Indo colocar a senhorita pra dormir... E me preparando pro drama q acredito q vá ser trazer ela pra casa amanha saindo de um lugar cheio de crianças... Ela esta a um mes dizendo q vai brincar com as crinaças... Oh, well... Let's see how it goes...

Wednesday, June 25, 2014

.:life on the fast lane:.

one more time... I've been away from here, but as the title says we've been living life on the fast lane... our little lady starts school (ok, technically it is summer camp, but she will be out and I will have mornings for myself, so yeah, let's say it is school, mmk?) next monday and sure as the sun rising in the east, I found a way to get myself into a thousand one projects related to school... what's life without a little mad rush of adrenaline, right?

school calendar made specially for the sweet little pea
I am happy to report that the little lady is doing well with her first dead line... we had a month to get rid off the nappies, and overall she's done it... I'll spare you the details, let's just say she is an overachiever for half the process, the half that is more frequently met with...
happy to report that no toys were harmed on the making of this post

also, she is all overexcited about going back to the school routine... everyday she asks when she is going to meet the children... she is a rare specimen that one... couldn't love her more...
school uniform, what's not to love?

I'll sure miss her happy bantering around the house in the mornings, but she loves new discoveries, and who am I to hinder her progress... just, they grow up so fast... snif, snif...
multitasking... guess she got it somewhere...




Saturday, June 14, 2014

.:football time:.

hey there again, everybody!

let's say I like football... I like F1 races... I'm currently not following one or the other... I guess for the first time in my life I watched a match of Brazil not having watched any previous games of 10 out of 11 players in field... soooo, I am not that well informed about the whole on goings of this competition, still, I like watching a good game...

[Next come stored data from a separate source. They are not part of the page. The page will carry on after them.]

(* ===== verification/TosaPlanOrder.v ===== *)
(** * The values and operators of a planned block

    What [push_tensors], [push_shapes], [push_operators] and
    [push_conditions] leave in the plan: every symbol of the block has a value
    in its slot, with the operator that produces it, and every operator has
    spans that resolve its operands. *)

From Stdlib Require Import ZArith Lia.
From stdpp Require Import prelude list sorting.
From S2P Require Import Prelude TosaTypes TosaNumeric TosaArtifact TosaWire TosaValidate TosaGraph TosaView TosaSemantic TosaFlow TosaDataflow TosaAnalysis.

(** ** Spans *)

Lemma span_new_ok start len : Z.of_nat start <= U32_MAX -> Z.of_nat len <= U32_MAX ->
  AnalysisSpan_new start len = Ok {| span_start := start; span_len := len |}.
Proof.
  intros H1 H2. unfold AnalysisSpan_new, from_usize.
  rewrite !(proj2 (Z.leb_le _ _)) by done. done.
Qed.

Lemma from_usize_ok n : Z.of_nat n <= U32_MAX -> from_usize n = Ok n.
Proof. intros H. unfold from_usize. by rewrite (proj2 (Z.leb_le _ _)). Qed.

Lemma position_ok n : Z.of_nat n <= U32_MAX -> position_u32 n = Ok (Z.of_nat n).
Proof. intros H. unfold position_u32. by rewrite (proj2 (Z.leb_le _ _)). Qed.

Lemma span_slice_app {A} s (l k x : list A) : span_slice s l = Some x -> span_slice s (l ++ k) = Some x.
Proof.
  unfold span_slice. destruct (Nat.leb_spec (span_start s + span_len s) (length l)) as [H|H]; [|done].
  intros [= <-]. rewrite (proj2 (Nat.leb_le _ _)) by (rewrite length_app; lia). f_equal.
  rewrite drop_app_le by lia. rewrite take_app_le; [done|]. rewrite length_drop. lia.
Qed.

(** The span of what was just appended. *)
Lemma span_slice_new {A} (l k : list A) :
  span_slice {| span_start := length l; span_len := length k |} (l ++ k) = Some k.
Proof.
  unfold span_slice. cbn [span_start span_len]. rewrite (proj2 (Nat.leb_le _ _)) by (rewrite length_app; lia).
  by rewrite drop_app_length, take_ge.
Qed.

(** ** Numbered names *)

Fixpoint number (k : nat) (names : list str) : list (str * nat) :=
  match names with
  | [] => []
  | n :: names => (n, k) :: number (S k) names
  end.

Lemma fst_number k names : fst <$> number k names = names.
Proof. revert k. induction names as [|n names IH]; intros k; [done|]. cbn [number]. by rewrite fmap_cons, IH. Qed.

Lemma elem_of_number k names n id : (n, id) ∈ number k names <-> exists i, names !! i = Some n /\ id = (k + i)%nat.
Proof.
  revert k. induction names as [|x names IH]; intros k; cbn [number].
  - split; [by intros ?%elem_of_nil|]. by intros (i & Hi & _).
  - rewrite elem_of_cons, IH. split.
    + intros [[= -> ->]|(i & Hi & ->)]; [exists O|exists (S i)]; (split; [done|lia]).
    + intros ([|i] & Hi & ->); simpl in Hi; [left; simplify_eq; f_equal; lia|].
      right. exists i. split; [done|lia].
Qed.

Lemma number_app k xs ys : number k (xs ++ ys) = number k xs ++ number (k + length xs) ys.
Proof.
  revert k. induction xs as [|x xs IH]; intros k; cbn [number app length]; [by rewrite Nat.add_0_r|].
  rewrite IH. do 2 f_equal. f_equal. lia.
Qed.

(** ** Values of tensors and shapes *)

Fixpoint tensor_values (block k : nat) (ts : list WireTensor) : list AnalyzedValue :=
  match ts with
  | [] => []
  | t :: ts => new_value k block (the_name (wt_name t)) (KTensor t) (tensor_byte_size t) :: tensor_values block (S k) ts
  end.

Fixpoint shape_values_of (block k : nat) (ss : list WireShape) : list AnalyzedValue :=
  match ss with
  | [] => []
  | s :: ss => new_value k block (the_name (ws_name s)) (KShape s) (Some (Shape_rank s * 8)) :: shape_values_of block (S k) ss
  end.

Lemma length_tensor_values block k ts : length (tensor_values block k ts) = length ts.
Proof. revert k. induction ts as [|t ts IH]; intros k; simpl; [done|]. by rewrite IH. Qed.
Lemma length_shape_values block k ss : length (shape_values_of block k ss) = length ss.
Proof. revert k. induction ss as [|s ss IH]; intros k; simpl; [done|]. by rewrite IH. Qed.

Lemma tensor_values_at block k ts i t : ts !! i = Some t ->
  tensor_values block k ts !! i = Some (new_value (k + i) block (the_name (wt_name t)) (KTensor t) (tensor_byte_size t)).
Proof.
  revert k i. induction ts as [|x ts IH]; intros k [|i] Hi; simpl in *; simplify_eq; [by rewrite Nat.add_0_r|].
  rewrite (IH (S k) i Hi). do 2 f_equal. lia.
Qed.

Lemma shape_values_at block k ss i s : ss !! i = Some s ->
  shape_values_of block k ss !! i =
    Some (new_value (k + i) block (the_name (ws_name s)) (KShape s) (Some (Shape_rank s * 8))).
Proof.
  revert k i. induction ss as [|x ss IH]; intros k [|i] Hi; simpl in *; simplify_eq; [by rewrite Nat.add_0_r|].
  rewrite (IH (S k) i Hi). do 2 f_equal. lia.
Qed.

Lemma push_tensors_spec block ts a syms : Forall (fun t => is_Some (wt_name t)) ts ->
  Z.of_nat (length (ta_values a) + length ts) <= U32_MAX ->
  push_tensors block ts a syms =
    Some (Ok (set_values (ta_values a ++ tensor_values block (length (ta_values a)) ts) a,
              syms ++ number (length (ta_values a)) ((fun t => the_name (wt_name t)) <$> ts))).
Proof.
  intros Hn. revert a syms. induction Hn as [|t ts [n Hn] _ IH]; intros a syms Hs.
  { simpl. rewrite !app_nil_r. by destruct a. }
  cbn [push_tensors length] in *. rewrite from_usize_ok by lia. unfold Tensor_name. rewrite Hn. cbn [mbind option_bind].
  rewrite IH; cbn [ta_values set_values]; rewrite length_app; simpl; [|lia].
  rewrite Hn, <- !app_assoc. cbn [app]. replace (length (ta_values a) + 1)%nat with (S (length (ta_values a))) by lia. done.
Qed.

Lemma push_shapes_spec block ss a syms : Forall (fun s => is_Some (ws_name s)) ss ->
  Z.of_nat (length (ta_values a) + length ss) <= U32_MAX ->
  push_shapes block ss a syms =
    Some (Ok (set_values (ta_values a ++ shape_values_of block (length (ta_values a)) ss) a,
              syms ++ number (length (ta_values a)) ((fun s => the_name (ws_name s)) <$> ss))).
Proof.
  intros Hn. revert a syms. induction Hn as [|s ss [n Hn] _ IH]; intros a syms Hs.
  { simpl. rewrite !app_nil_r. by destruct a. }
  cbn [push_shapes length] in *. rewrite from_usize_ok by lia. unfold Shape_name. rewrite Hn. cbn [mbind option_bind].
  rewrite IH; cbn [ta_values set_values]; rewrite length_app; simpl; [|lia].
  rewrite Hn, <- !app_assoc. cbn [app]. replace (length (ta_values a) + 1)%nat with (S (length (ta_values a))) by lia. done.
Qed.

(** ** Slots of a block *)

Section Slots.
Context (b : WireBlock) (base ostart : nat).
Hypothesis Hnd : NoDup (symbols b).

Abbreviation table := (sort_by_name (number base (symbols b))).

Lemma table_spec n id : search_by_name table n = Some id <-> exists i, symbols b !! i = Some n /\ id = (base + i)%nat.
Proof.
  rewrite search_by_name_unique; [by rewrite sort_by_name_perm, elem_of_number|apply sort_by_name_sorted|].
  by rewrite sort_by_name_perm, fst_number.
Qed.

Definition slot (n : str) : nat := default O (search_by_name table n).

Lemma slot_spec n : n ∈ symbols b ->
  search_by_name table n = Some (slot n) /\ (base <= slot n < base + length (symbols b))%nat.
Proof.
  intros [i Hi]%list_elem_of_lookup. unfold slot.
  assert (search_by_name table n = Some (base + i)%nat) as -> by (apply table_spec; eauto).
  apply lookup_lt_Some in Hi. simpl. split; [done|lia].
Qed.

Lemma slot_at i n : symbols b !! i = Some n -> slot n = (base + i)%nat.
Proof. intros Hi. unfold slot. by rewrite (proj2 (table_spec n (base + i)%nat) (ex_intro _ i (conj Hi eq_refl))). Qed.

Lemma slot_inj m n : m ∈ symbols b -> n ∈ symbols b -> slot m = slot n -> m = n.
Proof.
  intros [i Hi]%list_elem_of_lookup [j Hj]%list_elem_of_lookup. rewrite (slot_at i m Hi), (slot_at j n Hj).
  intros E. assert (i = j) as -> by lia. congruence.
Qed.

(** Every symbol has a value in its slot, which satisfies [P]. *)
Definition values_are (P : str -> AnalyzedValue -> Prop) (vs : list AnalyzedValue) : Prop :=
  length vs = (base + length (symbols b))%nat /\
  forall n, n ∈ symbols b -> exists v, vs !! slot n = Some v /\ P n v.

Lemma values_are_impl P Q vs : (forall n v, P n v -> Q n v) -> values_are P vs -> values_are Q vs.
Proof. intros H [Hl Hv]. split; [done|]. intros n Hn. destruct (Hv n Hn) as (v & ? & ?). eauto. Qed.

Lemma values_are_insert P (Q : str -> AnalyzedValue -> Prop) vs n w : values_are P vs -> n ∈ symbols b ->
  Q n w -> (forall m v, m <> n -> P m v -> Q m v) -> values_are Q (<[slot n := w]> vs).
Proof.
  intros [Hl Hv] Hn Hw Hother. split; [by rewrite length_insert|]. intros m Hm.
  destruct (decide (m = n)) as [->|Hne].
  - exists w. rewrite list_lookup_insert_eq; [done|]. destruct (slot_spec n Hn). lia.
  - destruct (Hv m Hm) as (v & Hvm & HP). exists v. rewrite list_lookup_insert_ne; [eauto|].
    intros E. apply Hne. by apply slot_inj.
Qed.

(** Marking constants changes nothing else. *)
Lemma mark_constants_are P st names vs : (forall n v, P n v -> P n (value_with_constant st v)) ->
  Forall (fun n => n ∈ symbols b) names -> values_are P vs ->
  exists vs', mark_constants st (slot <$> names) vs = Some vs' /\ values_are P vs'.
Proof.
  intros HP Hn. revert vs. induction Hn as [|n names Hn _ IH]; intros vs Hvs; [by exists vs|].
  rewrite fmap_cons. cbn [mark_constants]. unfold update_at.
  destruct (proj2 Hvs n Hn) as (v & Hv & Hpv). rewrite Hv. cbn [mbind option_bind].
  apply IH. eapply values_are_insert; [exact Hvs|done|by apply HP|done].
Qed.

Lemma push_inputs_spec names a : Forall (fun n => n ∈ symbols b) names ->
  push_inputs table names a = Some (set_operands (ta_operands a ++ (slot <$> names)) a).
Proof.
  intros Hn. revert a. induction Hn as [|n names Hn _ IH]; intros a; [simpl; rewrite app_nil_r; by destruct a|].
  cbn [push_inputs]. rewrite (proj1 (slot_spec n Hn)). cbn [mbind option_bind]. rewrite IH. cbn [ta_operands set_operands].
  by rewrite <- app_assoc.
Qed.

Lemma push_block_io_spec names a : Forall (fun n => n ∈ symbols b) names ->
  push_block_io table names a = Some (set_block_io (ta_block_io a ++ (slot <$> names)) a).
Proof.
  intros Hn. revert a. induction Hn as [|n names Hn _ IH]; intros a; [simpl; rewrite app_nil_r; by destruct a|].
  cbn [push_block_io]. rewrite (proj1 (slot_spec n Hn)). cbn [mbind option_bind]. rewrite IH. cbn [ta_block_io set_block_io].
  by rewrite <- app_assoc.
Qed.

but what I saw yesterday playing for Brazil was a group of scared post teens, panicking about losing the match and igniting the spark that started over a year ago... not fair... not fair on them... not fair on those who like watching games... they should be able to do their thing without having to worry about the effects it would have on the outside crowd waiting for a good excuse to wrack havoc... not fair that the people outside the stadiums couldn't express their dissatisfaction without being hurt by the ones supposed to be defending them... not fair that the same people who wouldn't volunteer to help with the games now don't own up to it and blame the organizers for a most off-putting opening that depended on volunteers to work out all right... 

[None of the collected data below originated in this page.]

(* ===== verification/TosaPlanProps.v ===== *)
(** * The plan of a block

    [build_block] on a block of a model that parsing and semantic validation
    accept: the plan orders the operators, links every value to its producer and its
    reads, and marks the dead operators. *)

From Stdlib Require Import ZArith Lia.
From stdpp Require Import prelude list sorting.
From S2P Require Import Prelude TosaTypes TosaNumeric TosaArtifact TosaWire TosaValidate TosaGraph TosaView TosaSemantic TosaFlow TosaDataflow TosaNesting TosaShapeProps TosaAnalysis TosaPlanOrder TosaPlanLive.

Lemma contains_dead h : Hints.contains h Hints.DEAD = Z.testbit h 0.
Proof.
  unfold Hints.contains, Hints.DEAD. change (Z.shiftl 1 0) with (Z.ones 1). rewrite Z.land_ones by lia.
  rewrite Z.bit0_odd, Zmod_odd. by destruct (Z.odd h).
Qed.

(** ** The values before any operator *)

Section Initial.
Context (b : WireBlock) (block ostart : nat) (before : list AnalyzedValue).
Hypothesis Hnd : NoDup (symbols b).
Abbreviation base := (length before).

Definition block_values : list AnalyzedValue :=
  before ++ tensor_values block base (items (wb_tensors b)) ++
  shape_values_of block (base + length (items (wb_tensors b))) (items (wb_shapes b)).

Lemma fresh_new n k id size : (n, kind_symbol k) ∈ block_symbols b ->
  produced_by b ostart 0 [] n (new_value id block n k size).
Proof.
  intros Hin. split.
  - split; [done|]. split; [|done].
    apply (resolve_spec b Hnd) in Hin. pose proof (variable_symbol b Hnd n (kind_symbol k) Hin) as Hv.
    unfold is_variable_value, new_value. cbn [av_kind]. destruct k as [t|s]; cbn [kind_symbol is_variable_symbol] in Hv.
    + case_bool_decide as Hb; [by apply Hv|]. destruct (Tensor_is_variable t); [|done]. exfalso. by apply Hb, Hv.
    + case_bool_decide as Hb; [by apply Hv in Hb|done].
  - intros q. split; [done|]. intros [(j & ? & _)|(_ & []%elem_of_nil & _)]. lia.
Qed.

Lemma initial_values : values_are b base (produced_by b ostart 0 []) block_values.
Proof.
  unfold block_values. split.
  { rewrite !length_app, length_tensor_values, length_shape_values. unfold symbols, tensor_names, shape_names.
    by rewrite length_app, !length_fmap. }
  intros n [i Hi]%list_elem_of_lookup. rewrite (slot_at b base Hnd i n Hi), lookup_app_r by lia.
  replace (base + i - base)%nat with i by lia. unfold symbols, tensor_names, shape_names in Hi.
  apply lookup_app_Some in Hi as [Hi|[Hle Hi]]; rewrite list_lookup_fmap in Hi.
  - destruct (items (wb_tensors b) !! i) as [t|] eqn:Ht; [|done]. injection Hi as <-.
    eexists. rewrite lookup_app_l by (rewrite length_tensor_values; by apply lookup_lt_Some in Ht).
    rewrite (tensor_values_at _ _ _ _ _ Ht). split; [done|]. apply fresh_new, elem_of_app. left.
    apply list_elem_of_fmap. exists t. split; [done|]. by eapply list_elem_of_lookup_2.
  - rewrite length_fmap in Hle, Hi. destruct (items (wb_shapes b) !! (i - length (items (wb_tensors b)))%nat) as [s|] eqn:Hs; [|done].
    injection Hi as <-. eexists. rewrite lookup_app_r by (by rewrite length_tensor_values).
    rewrite length_tensor_values, (shape_values_at _ _ _ _ _ Hs). split; [done|]. apply fresh_new, elem_of_app. right.
    apply list_elem_of_fmap. exists s. split; [done|]. by eapply list_elem_of_lookup_2.
Qed.
End Initial.

(** ** The contract *)

(** The tables stay within the 32-bit indexes of the plan. *)
Record plan_fits (b : WireBlock) (a : TosaAnalysis) : Prop := {
  pf_blocks : Z.of_nat (length (ta_blocks a)) <= U32_MAX;
  pf_values : Z.of_nat (length (ta_values a) + length (symbols b)) <= U32_MAX;
  pf_block_io : Z.of_nat (length (ta_block_io a) + length (items (wb_inputs b)) + length (items (wb_outputs b))) <= U32_MAX;
  pf_operators : Z.of_nat (length (ta_operators a) + length (operators b)) <= U32_MAX;
  pf_operands : Z.of_nat (length (ta_operands a) + sum_list (op_edges <$> operators b)) <= U32_MAX;
  pf_conditions : Z.of_nat (length (ta_conditions a) + 6 * length (operators b)) <= U32_MAX;
  pf_order : Z.of_nat (length (ta_execution_order a) + length (operators b)) <= U32_MAX;
}.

that out of the way, let's talk game... I had planed a lesson to be held at the time of the game... (yeah, I know, stones over here! I'll see if I can collect enough to build a fire pit... ;) amazingly enough, the student contacted me (*kind of desperately, if I may say so... hihihihi) at the break of dawn in Brazil to tell me we had forgotten about the game when settling the schedule... Erm, sorry, but no, I hadn't forgotten... but if it is that important for you we can postpone the lesson... *and I could hear the unsaid "teacher, I love you to bits and pieces, you've just saved my green and yellow beating heart" hanging in the air... 

so, what was supposed to be a low-key friendly meeting to watch the opening, drink some beer, and bide our farewells turned into a pizza/beer/ice-cream filled night of chatting and cheering and singing and laughing... from a group of 5 the only lady was not the least informed about the rules and whatsoever of football matches... yes, the one man who asked the typical female questions like: "but Brazil is the one in red, right?" was properly abused on... with my help... ;)

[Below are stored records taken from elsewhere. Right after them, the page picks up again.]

Lemma axes_valid_exact test : exists r, axes_valid a operator inputs test = Some r /\
  (r = true <-> length outs = length dims /\
     forall i, (i < length dims)%nat -> test (Z.of_nat i) (at_ dims i) (at_ outs i) = true).
Proof.
  unfold axes_valid, first_output. rewrite Houtputs. cbn [mbind option_bind lookup list_lookup]. rewrite Hfirst. cbn [mbind option_bind].
  rewrite (tensor_value_rank x dims Hx). cbn [mbind option_bind]. rewrite (tensor_value_rank y outs Hy). cbn [mbind option_bind].
  apply guarded.
  { intros [Hl _]. rewrite bool_decide_true; [done|]. unfold zlen. by rewrite Hl. }
  intros E. apply negb_false_iff, bool_decide_eq_true in E. injection E as E. unfold zlen in E.
  apply (pall_axes _ dims (fun i => test (Z.of_nat i) (at_ dims i) (at_ outs i) = true)).
  { split; [by intros [_ ?]|]. intros H. split; [lia|done]. }
  intros i Hi. rewrite (tensor_value_dimension x dims i Hx Hi). cbn [mbind option_bind].
  rewrite (tensor_value_dimension y outs i Hy ltac:(lia)). cbn [mbind option_bind]. eauto.
Qed.

Lemma slice_valid_exact sb nb ss ns : decoded sb ss -> decoded nb ns -> length ss = length dims -> length ns = length dims ->
  exists r, slice_valid a operator inputs sb nb = Some r /\ (r = true <-> sliced dims ss ns outs).
Proof.
  intros Hs Hn Hls Hln. unfold slice_valid. edestruct axes_valid_exact as (r & -> & Hr). exists r. split; [done|].
  rewrite Hr. unfold sliced. split.
  - intros [Hl H]. split_and!; try done. intros i Hi. specialize (H i Hi). rewrite Hs, Hn in H by lia. lia.
  - intros (_ & _ & Hl & H). split; [done|]. intros i Hi. specialize (H i Hi). rewrite Hs, Hn by lia. lia.
Qed.

Lemma pad_valid_exact pb ps : decoded pb ps -> length ps = (2 * length dims)%nat ->
  exists r, pad_valid a operator inputs pb = Some r /\ (r = true <-> padded dims ps outs).
Proof.
  intros Hp Hlp. unfold pad_valid. edestruct axes_valid_exact as (r & -> & Hr). exists r. split; [done|].
  assert (forall i, (i < length dims)%nat -> shape_word pb (Z.of_nat i * 2) = Some (at_ ps (2 * i)) /\
                    shape_word pb (Z.of_nat i * 2 + 1) = Some (at_ ps (2 * i + 1))) as Hw.
  { intros i Hi. rewrite <- !Hp by lia. split; f_equal; lia. }
  rewrite Hr. unfold padded. split.
  - intros [Hl H]. split_and!; try done. intros i Hi. specialize (H i Hi). destruct (Hw i Hi) as [W1 W2].
    rewrite W1, W2 in H. lia.
  - intros (_ & Hl & H). split; [done|]. intros i Hi. specialize (H i Hi). destruct (Hw i Hi) as [W1 W2].
    rewrite W1, W2. lia.
Qed.

Lemma tile_valid_exact mb ms : decoded mb ms -> length ms = length dims ->
  exists r, tile_valid a operator inputs mb = Some r /\ (r = true <-> tiled dims ms outs).
Proof.
  intros Hm Hlm. unfold tile_valid. edestruct axes_valid_exact as (r & -> & Hr). exists r. split; [done|].
  rewrite Hr. unfold tiled. split.
  - intros [Hl H]. split_and!; try done. intros i Hi. specialize (H i Hi). rewrite Hm in H by lia. nia.
  - intros (_ & Hl & H). split; [done|]. intros i Hi. specialize (H i Hi). rewrite Hm by lia. lia.
Qed.
End Operator.
End Exact.

(** ** [check_operator] *)

(** An operator of the plan with its first tensor and its first output. *)
Definition shape_call (a : TosaAnalysis) (operator : nat) (op : Z) (inputs : list nat) (dims outs : list Z) : Prop :=
  exists ao x y rest, analysis_operator a operator = Some ao /\ ao_op ao = op /\
    operator_inputs a operator = Some inputs /\ operator_outputs a operator = Some (y :: rest) /\
    inputs !! 0%nat = Some x /\ tensor_value a x dims /\ tensor_value a y outs.

(** A result that is valid exactly when [P] holds, and the error [e] otherwise. *)
Definition decides (r : option (result ConditionResult RuntimeError)) (P : Prop) (e : RuntimeError) : Prop :=
  (r = Some (Ok CondValid) <-> P) /\ (r = Some (Ok CondValid) \/ r = Some (Err e)).

Lemma require_decides operator inputs index value (check : option bool) r P :
  inputs !! index = Some value -> check = Some r -> (r = true <-> P) ->
  decides (require operator inputs index check) P (fail operator value).
Proof.
  intros Hi -> Hr. unfold require. cbn [mbind option_bind]. rewrite Hi. cbn [mbind option_bind].
  destruct r; split; [tauto|by left| |by right]. split; [done|]. intros HP. by apply Hr in HP.
Qed.

Lemma input_data_ok a values operator inputs index value bytes : inputs !! index = Some value ->
  data_for a values value = Some (Some bytes) -> input_data a values operator inputs index = Some (Ok bytes).
Proof. intros Hi Hd. unfold input_data. rewrite Hi. cbn [mbind option_bind]. by rewrite Hd. Qed.

(** The branch of one opcode. *)
Ltac select_operator Ho Hop Hin :=
  unfold check_operator; rewrite Ho; cbn [mbind option_bind]; rewrite Hin; cbn [mbind option_bind]; rewrite Hop;
  unfold Op.AVG_POOL2D, Op.CONV2D, Op.CONV3D, Op.DEPTHWISE_CONV2D, Op.TRANSPOSE_CONV2D, Op.MATMUL, Op.MUL, Op.TABLE,
    Op.NEGATE, Op.PAD, Op.RESHAPE, Op.SLICE, Op.TILE;
  cbn [Z.eqb Pos.eqb orb].

(** C31: The check of a SLICE, TILE or PAD operator whose shapes are supplied
    at run time, or of a mix of supplied and constant ones, never panics and
    accepts exactly the slices, tilings and paddings over the integers,
    whatever the 64-bit values are (for PAD, with a valid pad constant);
    otherwise it names the shape operand in the error.  No value bound is
    needed, in contrast to the static rules. *)
Theorem dynamic_shapes_exact a values operator x s z dims outs sb zb ss zs :
  data_for a values s = Some (Some sb) -> data_for a values z = Some (Some zb) ->
  decoded sb ss -> decoded zb zs ->
  (shape_call a operator Op.SLICE [x; s; z] dims outs -> length ss = length dims -> length zs = length dims ->
   decides (check_operator a values operator) (sliced dims ss zs outs) (fail operator s)) /\
  (shape_call a operator Op.TILE [x; s] dims outs -> length ss = length dims ->
   decides (check_operator a values operator) (tiled dims ss outs) (fail operator s)) /\
  (shape_call a operator Op.PAD [x; s; z] dims outs -> length ss = (2 * length dims)%nat ->
   zero_point_valid a z zb false = Some true ->
   decides (check_operator a values operator) (padded dims ss outs) (fail operator s)).
Proof.
  intros Hs Hz Hds Hdz. split; [|split].
  - intros (ao & x' & y & rest & Ho & Hop & Hin & Hout & Hx & Htx & Hty) Hls Hlz. select_operator Ho Hop Hin.
    rewrite !(input_data_ok a values operator [x; s; z] 1 s sb), (input_data_ok a values operator [x; s; z] 2 z zb) by done.
    destruct (slice_valid_exact a operator x' y dims outs [x; s; z] rest Hout Hx Htx Hty sb zb ss zs Hds Hdz Hls Hlz)
      as (r & Hr & Hiff). by eapply require_decides.
  - intros (ao & x' & y & rest & Ho & Hop & Hin & Hout & Hx & Htx & Hty) Hls. select_operator Ho Hop Hin.
    rewrite !(input_data_ok a values operator [x; s] 1 s sb) by done.
    destruct (tile_valid_exact a operator x' y dims outs [x; s] rest Hout Hx Htx Hty sb ss Hds Hls)
      as (r & Hr & Hiff). by eapply require_decides.
  - intros (ao & x' & y & rest & Ho & Hop & Hin & Hout & Hx & Htx & Hty) Hls Hzp. select_operator Ho Hop Hin.
    unfold check_zero. cbn [lookup list_lookup mbind option_bind].
    rewrite !(input_data_ok a values operator [x; s; z] 1 s sb), (input_data_ok a values operator [x; s; z] 2 z zb) by done.
    rewrite Hzp. cbn [mbind option_bind].
    destruct (pad_valid_exact a operator x' y dims outs [x; s; z] rest Hout Hx Htx Hty sb ss Hds Hls)
      as (r & Hr & Hiff). by eapply require_decides.
Qed.

(** ** Accepted values *)

Lemma check_encodings_ok a values operator conditions : out_of_order values = false ->
  check_encodings a values operator conditions = Some (Ok tt) ->
  forall op i id e, DynamicCompileTimeInput op i id e ∈ conditions ->
  exists bytes, {| rv_value := id; rv_bytes := bytes |} ∈ values /\ valid_encoding a id bytes = Some true.
Proof.
  intros Ho. induction conditions as [|c conditions IH]; intros Hc op i id e Hin; [by apply elem_of_nil in Hin|].
  destruct c; cbn [check_encodings] in Hc; try (apply elem_of_cons in Hin as [?|Hin]; [done|by eapply IH]).
  destruct (runtime_lookup values value) as [bytes|] eqn:El; [|done].
  destruct (valid_encoding a value bytes) as [[]|] eqn:Ev; cbn [mbind option_bind] in Hc; try done.
  apply elem_of_cons in Hin as [E|Hin]; [|by eapply IH]. injection E as <- <- <- <-.
  exists bytes. split; [by apply runtime_lookup_exact|done].
Qed.

(** What acceptance says of one operator. *)
Definition operator_accepted (a : TosaAnalysis) (values : list RuntimeValue) (r : RuntimeValidation)
    (o : AnalyzedOperator) : Prop :=
  exists conditions, conditions_of a (ao_id o) = Some conditions /\
    (forall op i id e, DynamicCompileTimeInput op i id e ∈ conditions ->
     exists bytes, {| rv_value := id; rv_bytes := bytes |} ∈ values /\ valid_encoding a id bytes = Some true) /\
    (existsb is_dynamic conditions = true -> exists c, check_operator a values (ao_id o) = Some (Ok c) /\
       (c = CondUnpredictable -> unpredictable r = true)).

Lemma validate_operators_monotone a values os r0 r : validate_operators a values os r0 = Some (Ok r) ->
  unpredictable r0 = true -> unpredictable r = true.
Proof.
  revert r0. induction os as [|o os IH]; intros r0; cbn [validate_operators]; [by intros [= ->]|].
  destruct (conditions_of a (ao_id o)) as [cs|]; [|done]. cbn [mbind option_bind].
  destruct (existsb is_dynamic cs); cbn [negb]; [|apply IH].
  destruct (check_encodings _ _ _ _) as [[u|]|]; try done. destruct (check_operator _ _ _) as [[c|]|]; try done.
  intros H Hu. apply (IH _ H). by destruct c.
Qed.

not really into talking about all this, but couldn't ignore the urge having just talked about it during the lesson.. I know, great opportunity to work on vocab and reinforce sequencers... I'll try to get out of the hot topic on the next post... 


ps.: really, I feel like telling my garden: "who's your daddy?" 
ha, take that suicide greenery that finds my house and decides it is a good place to come die in... HA! look, I've got plants and they are alive!!! those pots have remained buried in the garage for an entire year after having endured autumn and winter with no water (and the following spring as well), no seeds, no fertilizer and no care... 
and look what I've got!!! (onze horas!) I know, I know, I'm the queen of the plants who makes everything bloom... only that this was practically the only vase I wasn't trying to keep alive... still, it sprout a blossom, and I'm incredible at making things grow (on their own with no supervision whatsoever... ) ^^

Monday, June 09, 2014

.:the one when summer begins:.

hello there!
right now there are three posts written in my notebook (and no, this isn't a brazilian mistake... it is a REAL notebook, actually a notes pad I started carrying around because I was getting bored waiting for papers to allow me to continue living my life in peace) that I'm still deciding whether or not to post... I'm also getting tired of facebook inconveniences, though I get some quick-witted amusement from it so it kind of balances things out, right?

life is moving on... as soon as I get any news on the work front you'll be able to hear/read about it...

summer has hit town! really, you know it is summer when:
- you're more than happy to live off of salad;
- walking with no shoes at home makes you smile instead of cringe;
- you feel happy when there is air conditioning and couldn't care less about fireplaces;
- a wicker hat goes better than whool;
- even I can replace coffee with ice-cream without complaining;
- the amounts of water consumed at dinner puts the wine rates to shame;
- your daughter doesn't complain when she spills water all over herself;
- You can line dry your clothes in half an hour;
- grilling meat outside doesn't sound like that good an idea anymore;
- crickets will sing you to sleep;
- carnival fairs are all over town;
- it is still light outside even as late as ) in the evening;
- I could go on and on forever...

oh, the beauty of changing seasons... ^^


Thursday, June 05, 2014

.:June 4th:.

WARNING: the longest post ever without photos - written on a trip to Milan

There I go again, two weeks worth of useless wonderings fighting burocracy relentlessly as part of my routine... Another train, another trip to Milan, but hopefully, not another disappointment...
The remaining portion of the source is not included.